В Аткарске нас принимали добрые, радушные волжане, жалели беженцев. Помню стройную колонну грузовиков — всюду организация, порядок. На постой нас определили в пустовавшую школу — ведь шли летние «каникулы». В классах, коридорах ровными рядами лежали матрасы, застланные белыми простынями. Всех беженцев пропустили через санпропускник (многие успели завшиветь), постригли, подлечили болячки. В школе пробыли недолго, нас распределили по семьям в дома местных жителей. Никто не роптал, наоборот, дружелюбно и радушно приглашали к себе, жалели, узнавая о пережитом. Статус «беженца» стал официальным.
Мы, дети войны, сильно отличались от местной детворы.
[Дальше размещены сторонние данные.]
(** ** The line-anchored search *)

Lemma strip_prefix_Some token data rest :
  strip_prefix token data = Some rest ↔ data = token ++ rest.
Proof.
  revert data. induction token as [|t token IH]; intros data; simpl.
  - split; congruence.
  - destruct data as [|d data]; [done|].
    destruct (Z.eqb_spec t d) as [->|Hne].
    + rewrite IH. split; congruence.
    + split; [done|]. intros [= ? _]. done.
Qed.

Lemma at_eol_true rest : at_eol rest = true ↔ line_end rest.
Proof.
  unfold line_end. destruct rest as [|c rest]; simpl.
  - split; auto.
  - split.
    + intros ->%Z.eqb_eq. eauto.
    + intros [|[r [= -> _]]]; [done|]. reflexivity.
Qed.

Lemma match_here_true token data :
  match_here token data = true ↔ ∃ post, data = token ++ post ∧ line_end post.
Proof.
  unfold match_here. destruct (strip_prefix token data) as [rest|] eqn:E.
  - apply strip_prefix_Some in E as ->. rewrite at_eol_true. split; [eauto|].
    by intros (post & ->%app_inv_head & H).
  - split; [done|]. intros (post & H & _).
    apply strip_prefix_Some in H. congruence.
Qed.

Lemma search_from_true bol token data :
  search_from bol token data = true
  ↔ ∃ pre post, data = pre ++ token ++ post
      ∧ ((pre = [] ∧ bol = true) ∨ ∃ pre', pre = pre' ++ [LF])
      ∧ line_end post.
Proof.
  revert bol. induction data as [|c data IH]; intros bol.
  - simpl. rewrite orb_false_r, andb_true_iff, match_here_true. split.
    + intros [-> (post & H & Hp)]. exists [], post. auto.
    + intros (pre & post & H & Hpre & Hp).
      symmetry in H. apply app_eq_nil in H as [-> H].
      destruct Hpre as [[_ ->]|[pre' Hpre]];
        [|by destruct pre'].
      split; [done|]. eauto.
  - simpl. rewrite orb_true_iff, andb_true_iff, match_here_true, IH.
    split.
    + intros [[-> (post & H & Hp)]|(pre & post & H & Hpre & Hp)].
      * exists [], post. auto.
      * exists (c :: pre), post. rewrite H. split; [done|]. split; [|done].
        right. destruct Hpre as [[-> Hc]|[pre' ->]].
        -- apply Z.eqb_eq in Hc as ->. by exists [].
        -- by exists (c :: pre').
    + intros (pre & post & H & Hpre & Hp).
      destruct pre as [|c' pre].
      * left. destruct Hpre as [[_ ->]|[pre' Hpre]]; [|by destruct pre'].
        split; [done|]. eauto.
      * right. injection H as <- ->. exists pre, post.
        split; [done|]. split; [|done].
        destruct Hpre as [[? _]|[pre' Hpre]]; [done|].
        destruct pre' as [|c'' pre'].
        -- injection Hpre as -> ->. left. split; [done|]. reflexivity.
        -- injection Hpre as _ ->. right. eauto.
Qed.

Lemma re_search_line_true token data :
  re_search_line token data = true ↔ line_of token data.
Proof.
  unfold re_search_line, line_of, line_start. rewrite search_from_true.
  split; intros (pre & post & H & Hpre & Hp); exists pre, post;
    (split; [done|]); (split; [|done]).
  - destruct Hpre as [[-> _]|?]; auto.
  - destruct Hpre as [->|?]; auto.
Qed.

(** UTF-8 encoding goes through concatenation. *)
Lemma encode_utf8_app a b :
  encode_utf8 (a ++ b)
  = (x ← encode_utf8 a; y ← encode_utf8 b; Ok (x ++ y)).
Proof.
  induction a as [|c a IH]; simpl.
  - by destruct (encode_utf8 b).
  - destruct (utf8_char c) as [x|e]; [|done]. simpl. rewrite IH.
    destruct (encode_utf8 a) as [y|e]; [|done]. simpl.
    destruct (encode_utf8 b) as [z|e]; [|done]. simpl.
    by rewrite app_assoc.
Qed.

Lemma encode_utf8_app_Ok a b v :
  encode_utf8 (a ++ b) = Ok v →
  ∃ x y, encode_utf8 a = Ok x ∧ encode_utf8 b = Ok y ∧ v = x ++ y.
Proof.
  rewrite encode_utf8_app.
  destruct (encode_utf8 a) as [x|e]; [|done]. simpl.
  destruct (encode_utf8 b) as [y|e]; [|done]. simpl.
  intros [= <-]. eauto.
Qed.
Те беззаботно щебетали, веселились, играли в классики, а мы, повзрослевшие и «заматеревшие», всё вглядывались в небо, вздрагивая от каждого шума, не могли спать по ночам — перед глазами стояли ужасы страданий, потерь, бродяжничания по дорогам войны. Как сейчас помню, началась гроза, грянул гром, мы, дети войны, бросились на землю, а местная ребятня смеялась над нами, а потом и мы смеялись с ними.
Из Аткарска мы втроем с мачехой и ее сыном перебрались на Северный Кавказ, в Кисловодск: там военврачом служила родная сестра мачехи. Она работала в санитарном поезде, который забирал раненых из прифронтовых санбатов и доставлял их в кисловодские эвакогоспитали. Все санатории и почти все школы города переоборудовали в госпитали: раненых бойцов было очень и очень много. Истерзанные пулями и осколками от снарядов и бомб санитарные поезда с красными крестами на крышах шли беспрерывно. Одних раненых выносили из вагонов на носилках в санитарные машины, других, накрытых простынями с головой, ногами вперед — за платформу.